Phosvitin (PV) is a highly-phosphorylated metal-binding protein in egg yolk. Phosphoserine clusters make PV resistant to enzymatic digestion, which might be nutritionally undesirable. This study was designed to determine the effects of high hydrostatic pressure and enzymatic hydrolysis (HHP-EH) on the antioxidant and anti-inflammatory properties of PV hydrolysates (PVHs). PV was hydrolyzed by alcalase, elastase, savinase, thermolysin, and trypsin at 0.1, 50, and 100 MPa pressure levels. PVHs were evaluated for degree of hydrolysis, molecular weight distribution patterns, antioxidant and anti-inflammatory properties in chemical and cellular models. The effect of PVH on gene expression of pro-inflammatory cytokines (TNF-α and IL-1β) was also evaluated using real time-PCR. The hydrolysate with most potent antioxidant and anti-inflammatory properties was subjected to LC-MS/MS analysis to identify the peptide sequence. Hydrolysates produced at 100 MPa exhibited higher degree of hydrolysis and greater reducing power and free radical scavenging activity compared to those obtained at atmospheric pressure. After adjusting the phosphate content, alcalase- and trypsin-digested PVHs showed superior iron chelation capacity (69-73%), regardless of pressure.
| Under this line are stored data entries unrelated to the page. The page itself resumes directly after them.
(* ===== verification/AnalyzerProps.v ===== *)
(** * The analyzer's answers are right ([gyp/generator/analyzer.py])

    The graph of targets is the one of the dependencies; the search with its three
    marks decides reachability; the targets to build cover what was changed. *)
From S2P Require Import Prelude PyStr PyPath Common Ordered GypValue DepGraph Targets Analyzer.
From stdpp Require Import options.

Lemma object_update f x y targets :
  object (update f x targets) y = if decide (y = x) then f (object targets x) else object targets y.
Proof. unfold object at 1, update. case_decide; [subst; by rewrite lookup_insert_eq|by rewrite lookup_insert_ne]. Qed.

(** Two states of the objects with the same graph *)
Record same_graph (targets targets' : targets_map) : Prop := {
  same_deps x : deps (object targets' x) = deps (object targets x);
  same_back_deps x : back_deps (object targets' x) = back_deps (object targets x);
  same_requires x : requires_build (object targets' x) = requires_build (object targets x);
  same_executable x : is_executable (object targets' x) = is_executable (object targets x) }.

Lemma same_graph_refl targets : same_graph targets targets.
Proof. done. Qed.
Lemma same_graph_trans t1 t2 t3 : same_graph t1 t2 -> same_graph t2 t3 -> same_graph t1 t3.
Proof. intros [H1 H2 H3 H4] [K1 K2 K3 K4]. split; intros x; congruence. Qed.

(** ** The search *)
Section Search.
Context (iteration : list string -> list string).
Context (Hit : forall k x, x ∈ iteration k <-> x ∈ k).
Context (targets0 : targets_map).
Context (Hfresh : forall x, match_status (object targets0 x) = MATCH_STATUS_MATCHES \/
                            match_status (object targets0 x) = MATCH_STATUS_TBD).
Context (rank : string -> nat).
Context (Hrank : forall x y, y ∈ deps (object targets0 x) -> rank y < rank x).

Definition dep_edge (x y : string) : Prop := y ∈ deps (object targets0 x).
Definition matched (x : string) : Prop := match_status (object targets0 x) = MATCH_STATUS_MATCHES.
Definition affected (x : string) : Prop := exists y, rtc dep_edge x y /\ matched y.

Definition status_right (m : MatchStatus) (x : string) : Prop :=
  match m with
  | MATCH_STATUS_MATCHES | MATCH_STATUS_MATCHES_BY_DEPENDENCY => affected x
  | MATCH_STATUS_DOESNT_MATCH => ~ affected x
  | MATCH_STATUS_TBD => ~ matched x
  end.
Record search_inv (targets : targets_map) : Prop := {
  search_graph : same_graph targets0 targets;
  search_added x : added_to_compile_targets (object targets x) = added_to_compile_targets (object targets0 x);
  search_status x : status_right (match_status (object targets x)) x }.

Lemma search_inv_start : search_inv targets0.
Proof using Hfresh.
  split; [done..|]. intros x. destruct (Hfresh x) as [H|H]; rewrite H; cbn; [by exists x|].
  unfold matched. by rewrite H.
Qed.
Lemma search_inv_set targets x m :
  search_inv targets -> status_right m x -> search_inv (update (with_status m) x targets).
Proof using.
  intros [[H1 H2 H3 H4] Ha Hs] Hm. split.
  - split; intros y; rewrite object_update; case_decide; subst; cbn; done.
  - intros y. rewrite object_update, <- Ha. by case_decide; subst.
  - intros y. rewrite object_update. case_decide as Hy; [by subst|done].
Qed.
Lemma affected_step x : ~ matched x -> affected x <-> exists y, dep_edge x y /\ affected y.
Proof using.
  intros Hn. split.
  - intros (y & Hr & Hy). inversion Hr as [|? z ? Hxz Hz]; subst; [done|].
    exists z. split; [done|]. by exists y.
  - intros (z & Hz & y & Hr & Hy). exists y. split; [by eapply rtc_l|done].
Qed.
Both alcalase- and trypsin-digested PVHs significantly inhibited nitric oxide production by RAW264.7 macrophage cells. LPS-stimulated up-regulation of proinflammatory cytokines was also suppressed by alcalase-digested PVH. The HHP-EH method could play a promising role in the production of bioactive peptides from hydrolysis-resistant proteins. HHP-assisted PVH may be useful in preparing a potential pharmaceutical with antioxidant and anti-inflammatory properties.